On Day Four, Hunger Striker Ends a Protest
This article is from the archive of The New York Sun before the launch of its new website in 2022. The Sun has neither altered nor updated such articles but will seek to correct any errors, mis-categorizations or other problems introduced during transfer.

Four days into a hunger strike at Columbia University, a sophomore protesting changes to the core curriculum was rushed to St. Luke’s Hospital Saturday night after passing out in the library.
The Barnard sophomore, Aretha Choi, 19, was one of five students who began a hunger strike Wednesday to protest what they say is the university’s Eurocentric core curriculum and a climate of “institutionalized racism” on campus. The students are also protesting the university’s Harlem expansion plan, and demanding that the school hire more faculty to run the Ethnic Studies center.
On Sunday, Ms. Choi said her body felt “jello-like” and that she was disappointed she could not continue. “I’ve gotten used to my life as a Hunger Striker,” she wrote on a Web log documenting the hunger strike.

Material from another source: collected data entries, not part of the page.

Lemma process_without_handler_stores_paths_witness :
  opt_int_truthy (id (self (start (Some 7%Z)))) = true
  /\ opt_str_truthy (ONMYDESK_FILE_HANDLER plain) = false
  /\ run plain (Some 7%Z) = (Return tt, snd (run plain (Some 7%Z)))
  /\ status (self (snd (run plain (Some 7%Z)))) = STATUS_PROCESSED
  /\ exists fps,
       report_run plain (report (self (start (Some 7%Z)))) None = Return fps
       /\ results (self (snd (run plain (Some 7%Z)))) = Some (str_join ";" fps).
Proof.
  assert (Hid : opt_int_truthy (id (self (start (Some 7%Z)))) = true) by reflexivity.
  assert (Hcfg : opt_str_truthy (ONMYDESK_FILE_HANDLER plain) = false) by reflexivity.
  assert (Hrun : run plain (Some 7%Z) = (Return tt, snd (run plain (Some 7%Z))))
    by (vm_compute; reflexivity).
  assert (Hst : status (self (snd (run plain (Some 7%Z)))) = STATUS_PROCESSED)
    by (vm_compute; reflexivity).
  split; [exact Hid|]. split; [exact Hcfg|]. split; [exact Hrun|]. split; [exact Hst|].
  exact (process_without_handler_stores_paths Z.sub plain None _ _ Hid Hcfg Hrun Hst).
Defined.

Lemma process_without_outputs_witness :
  id (self (start (Some 7%Z))) = Some 7%Z
  /\ 7%Z <> 0%Z
  /\ db (start (Some 7%Z)) !! 7%Z = Some job_row
  /\ report_run no_outputs (report (self (start (Some 7%Z)))) None = Return []
  /\ fst (process Z.sub no_outputs None (start (Some 7%Z))) = Return tt
  /\ status (self (snd (process Z.sub no_outputs None (start (Some 7%Z)))))
     = STATUS_PROCESSED
  /\ results (self (snd (process Z.sub no_outputs None (start (Some 7%Z)))))
     = Some EmptyString
  /\ results_as_list (self (snd (process Z.sub no_outputs None (start (Some 7%Z))))) = [].
Proof.
  assert (Hpk : id (self (start (Some 7%Z))) = Some 7%Z) by reflexivity.
  assert (Hnz : 7%Z <> 0%Z) by discriminate.
  assert (Hrow : db (start (Some 7%Z)) !! 7%Z = Some job_row) by (vm_compute; reflexivity).
  assert (Hrep : report_run no_outputs (report (self (start (Some 7%Z)))) None = Return [])
    by (vm_compute; reflexivity).
  split; [exact Hpk|]. split; [exact Hnz|]. split; [exact Hrow|]. split; [exact Hrep|].
  exact (process_without_outputs Z.sub no_outputs None (start (Some 7%Z)) 7%Z job_row
           Hpk Hnz Hrow Hrep).
Defined.

Lemma process_handler_failure_witness :
  id (self (start (Some 7%Z))) = Some 7%Z
  /\ 7%Z <> 0%Z
  /\ db (start (Some 7%Z)) !! 7%Z = Some job_row
  /\ report_run bad_handler (report (self (start (Some 7%Z)))) None = Return two_files
  /\ handle_all bad_handler two_files = Raise (AttributeError "missing")
  /\ is_Exception (AttributeError "missing") = true
  /\ fst (process Z.sub bad_handler None (start (Some 7%Z))) = Return tt
  /\ status (self (snd (process Z.sub bad_handler None (start (Some 7%Z))))) = STATUS_ERROR
  /\ results (self (snd (process Z.sub bad_handler None (start (Some 7%Z)))))
     = results (self (start (Some 7%Z)))
  /\ process_time (self (snd (process Z.sub bad_handler None (start (Some 7%Z)))))
     = Some (timer bad_handler 1 - timer bad_handler 0)%Z.
Proof.
  assert (Hpk : id (self (start (Some 7%Z))) = Some 7%Z) by reflexivity.
  assert (Hnz : 7%Z <> 0%Z) by discriminate.
  assert (Hrow : db (start (Some 7%Z)) !! 7%Z = Some job_row) by (vm_compute; reflexivity).
  assert (Hrep : report_run bad_handler (report (self (start (Some 7%Z)))) None
                 = Return two_files) by (vm_compute; reflexivity).
  assert (Hall : handle_all bad_handler two_files = Raise (AttributeError "missing"))
    by (vm_compute; reflexivity).
  assert (He : is_Exception (AttributeError "missing") = true) by reflexivity.
  split; [exact Hpk|]. split; [exact Hnz|]. split; [exact Hrow|]. split; [exact Hrep|].
  split; [exact Hall|]. split; [exact He|].
  exact (process_handler_failure Z.sub bad_handler None (start (Some 7%Z)) 7%Z job_row
           two_files (AttributeError "missing") Hpk Hnz Hrow Hrep Hall He).
Defined.


End InstallationRuns.

Section SalesReportFrame.

Import Reports Scenario.

Lemma process_keeps_other_outputs_witness :
  ~ In 5%nat (outputs sales_report (fst (init None heap)))
  /\ outs (snd (process sales_report (fst (init None heap)) (snd (init None heap)))) 5%nat
     = outs (snd (init None heap)) 5%nat.
Proof.
  assert (Hout : ~ In 5%nat (outputs sales_report (fst (init None heap)))).
  { simpl. intros [H|[H|[]]]; discriminate H. }
  split; [exact Hout|].
  exact (process_keeps_other_outputs sales_report (fst (init None heap))
           (snd (init None heap)) 5%nat Hout).
Defined.

Lemma process_keeps_existing_lists_witness :
  lists (snd (init None heap)) !! 0%nat = Some []
  /\ lists (snd (process sales_report (fst (init None heap)) (snd (init None heap)))) !! 0%nat
     = Some []
  /\ output_filepaths (fst (process sales_report (fst (init None heap)) (snd (init None heap))))
     <> Some 0%nat.
Proof.
  assert (Hl : lists (snd (init None heap)) !! 0%nat = Some []) by (vm_compute; reflexivity).
  split; [exact Hl|].
  exact (process_keeps_existing_lists sales_report (fst (init None heap))
           (snd (init None heap)) 0%nat [] Hl).
Defined.

End SalesReportFrame.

On Saturday evening, Ms. Choi, who said she suffered from low blood pressure, constant dizziness, and fatigue, was rushed to the hospital on a stretcher. “I will never be content with the four days because I wanted to see demands made into realities,” Ms. Choi wrote on the blog, cu-strike.blogspot.com.
A senior at Columbia who is on strike, Bryan Mercer, 22, said last night that he was “fatigued and tired,” but planned to hold out for more negotiations with school administrators.

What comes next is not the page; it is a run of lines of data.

(** * EasyI2C: a register-oriented helper over MicroPython's [machine.I2C]

    Shallow embedding of [src/easy_i2c.py].  Python integers are [Z],
    [bytes] objects are lists of [Byte.byte], exceptions are values of
    [exn], and every method of the class is a computation in a small
    state-and-exception monad over a [world]: the state of the
    underlying driver, the record of the calls made to it, and the
    lines written by [print]. *)

From Stdlib Require Import ZArith List Bool Lia.
From Stdlib.Strings Require Import String Ascii Byte.
From Stdlib Require Import Hexadecimal HexadecimalPos.
From Stdlib Require HexadecimalString.
Import ListNotations.
Local Open Scope string_scope.
Local Open Scope list_scope.
Local Open Scope Z_scope.

(** ** Python values and exceptions *)

Definition bytes := list byte.

(** The objects a caller may hand to the [data] parameter. *)
#[warnings="-register-all"]
Inductive pyval : Type :=
| PyNone
| PyBool (b : bool)
| PyInt (z : Z)
| PyStr (s : string)
| PyBytes (bs : bytes)
| PyByteArray (bs : bytes)
| PyTuple (xs : list pyval)
| PyList (xs : list pyval).

Inductive exn : Type :=
| OSError (errno : Z)
| ValueError (msg : string)
| TypeError (msg : string)
| IndexError (msg : string).

(** ** Built-ins used by the class *)

Definition byte_of_Z (z : Z) : option byte := Byte.of_N (Z.to_N z).
Definition Z_of_byte (b : byte) : Z := Z.of_N (Byte.to_N b).

(** [mp_obj_get_int]: booleans count as integers, everything else that
    is not an [int] is a [TypeError] (whose text, which names the type
    of the item, is shortened here). *)
Definition get_int (v : pyval) : exn + Z :=
  match v with
  | PyInt z => inr z
  | PyBool b => inr (if b then 1 else 0)
  | _ => inl (TypeError "can't convert to int")
  end.

(** [bytes(iterable)]: every item is converted with [get_int] and must
    lie in [range(256)]. *)
Fixpoint bytes_of_items (xs : list pyval) : exn + bytes :=
  match xs with
  | [] => inr []
  | x :: rest =>
      match get_int x with
      | inl e => inl e
      | inr z =>
          if (z <? 0) || (255 <? z) then inl (ValueError "bytes value out of range")
          else match byte_of_Z z with
               | None => inl (ValueError "bytes value out of range")
               | Some b =>
                   match bytes_of_items rest with
                   | inl e => inl e
                   | inr bs => inr (b :: bs)
                   end
               end
      end
  end.

(** Upper-case hexadecimal digits of a number, most significant first. *)
Fixpoint upper_hex (u : Hexadecimal.uint) : string :=
  match u with
  | Nil => ""
  | D0 u => String "0" (upper_hex u)
  | D1 u => String "1" (upper_hex u)
  | D2 u => String "2" (upper_hex u)
  | D3 u => String "3" (upper_hex u)
  | D4 u => String "4" (upper_hex u)
  | D5 u => String "5" (upper_hex u)
  | D6 u => String "6" (upper_hex u)
  | D7 u => String "7" (upper_hex u)
  | D8 u => String "8" (upper_hex u)
  | D9 u => String "9" (upper_hex u)
  | Da u => String "A" (upper_hex u)
  | Db u => String "B" (upper_hex u)
  | Dc u => String "C" (upper_hex u)
  | Dd u => String "D" (upper_hex u)
  | De u => String "E" (upper_hex u)
  | Df u => String "F" (upper_hex u)
  end.

(** The format specification [:02X] of the f-strings: upper-case
    hexadecimal, zero-padded to two characters, the sign counted in the
    width. *)
Definition format_02X (z : Z) : string :=
  match z with
  | Z0 => "00"
  | Zpos p =>
      let s := upper_hex (Pos.to_hex_uint p) in
      if (String.length s <? 2)%nat then String "0" s else s
  | Zneg p => String "-" (upper_hex (Pos.to_hex_uint p))
  end.

(** ** The underlying driver, [machine.I2C]

    The peripheral driver is not part of the repository: it is a
    parameter, any state type with the five primitives the class calls.
    A primitive may raise any exception; [OSError] is the one the bus
    reports on a failed transfer. *)

Module I2C.
Record driver (S : Type) : Type := {
  scan : S -> (exn + list Z) * S;
  writeto_mem : Z -> Z -> bytes -> S -> (exn + unit) * S;
  readfrom_mem : Z -> Z -> Z -> S -> (exn + bytes) * S;
  writeto : Z -> bytes -> S -> (exn + unit) * S;
  readfrom : Z -> Z -> S -> (exn + bytes) * S
}.
Arguments scan {S}.
Arguments writeto_mem {S}.
Arguments readfrom_mem {S}.
Arguments writeto {S}.
Arguments readfrom {S}.
End I2C.

(** One call of a driver primitive, with its arguments. *)
Inductive call : Type :=
| Scan
| WritetoMem (addr memaddr : Z) (buf : bytes)
| ReadfromMem (addr memaddr nbytes : Z)
| Writeto (addr : Z) (buf : bytes)
| Readfrom (addr nbytes : Z).

(** What the driver answered: it returned, or it raised. *)
Definition outcome : Type := option exn.

Definition raised {A : Type} (r : exn + A) : outcome :=
  match r with inl e => Some e | inr _ => None end.

(** ** The class *)

Section EasyI2C.

Variable S : Type.
Variable i2c : I2C.driver S.

Record world : Type := World {
  bus : S;
  calls : list (call * outcome);
  stdout : list string
}.

Definition M (A : Type) : Type := world -> (exn + A) * world.

Definition ret {A : Type} (a : A) : M A := fun w => (inr a, w).

Definition raise {A : Type} (e : exn) : M A := fun w => (inl e, w).

Definition bind {A B : Type} (m : M A) (k : A -> M B) : M B :=
  fun w =>
    match m w with
    | (inl e, w') => (inl e, w')
    | (inr a, w') => k a w'
    end.

Notation "x <- m ;; k" := (bind m (fun x => k))
  (at level 61, m at next level, right associativity).
Notation "m ;; k" := (bind m (fun _ => k))
  (at level 61, right associativity).

Definition lift {A : Type} (r : exn + A) : M A := fun w => (r, w).

Definition print (line : string) : M unit :=
  fun w => (inr tt, World (bus w) (calls w) (stdout w ++ [line])).

(** [try: body / except OSError as e: handler e]; any other exception
    leaves the [try] statement untouched. *)
Definition try_except_OSError {A : Type} (body : M A) (handler : Z -> M A) : M A :=
  fun w =>
    match body w with
    | (inl (OSError errno), w') => handler errno w'
    | r => r
    end.

(** A driver primitive run on the bus; the call and its outcome are
    recorded. *)
Definition invoke {A : Type} (c : call) (prim : S -> (exn + A) * S) : M A :=
  fun w =>
    let '(r, s') := prim (bus w) in
    (r, World s' (calls w ++ [(c, raised r)]) (stdout w)).

Definition i2c_scan : M (list Z) :=
  invoke Scan (I2C.scan i2c).
Definition i2c_writeto_mem (addr memaddr : Z) (buf : bytes) : M unit :=
  invoke (WritetoMem addr memaddr buf) (I2C.writeto_mem i2c addr memaddr buf).
Definition i2c_readfrom_mem (addr memaddr nbytes : Z) : M bytes :=
  invoke (ReadfromMem addr memaddr nbytes) (I2C.readfrom_mem i2c addr memaddr nbytes).
Definition i2c_writeto (addr : Z) (buf : bytes) : M unit :=
  invoke (Writeto addr buf) (I2C.writeto i2c addr buf).
Definition i2c_readfrom (addr nbytes : Z) : M bytes :=
  invoke (Readfrom addr nbytes) (I2C.readfrom i2c addr nbytes).

(** [data[i]] on a [bytes] object. *)
Definition getitem (data : bytes) (i : nat) : M Z :=
  match nth_error data i with
  | Some b => ret (Z_of_byte b)
  | None => raise (IndexError "bytes index out of range")
  end.

(** The messages of the three [ValueError]s the class raises. *)
Definition addr_msg : string := "Адрес устройства должен быть в диапазоне 0-127".
Definition byte_msg : string := "Значение должно быть в диапазоне 0-255".
Definition word_msg : string := "Значение должно быть в диапазоне 0-65535".
Definition data_msg : string := "data должен быть bytes или list".

Definition InvalidAddress : exn := ValueError addr_msg.
Definition InvalidData : exn := ValueError data_msg.

Fixpoint print_devices (devices : list Z) : M unit :=
  match devices with
  | [] => ret tt
  | addr :: rest =>
      print (" - Адрес: 0x" ++ format_02X addr)%string ;;
      print_devices rest
  end.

In response to the strike, about 15 students have started a group called “Why We Act, Why We Eat,” whose mission is to “eat against a group that seems not to care for the well-being of its students or itself.” The group passed out flyers yesterday on campus. The strikers are receiving some support from faculty members.
On Thursday, a professor of Political Science at Barnard, Dennis Dalton, joined the strike. Mr. Dalton, 69, who studies Gandhi, said he would continue to teach classes while subsisting on orange juice and water, according to the student newspaper, the Columbia Spectator. “I want the core curriculum supplemented by writings on Gandhi, King, Malcolm X,” he said.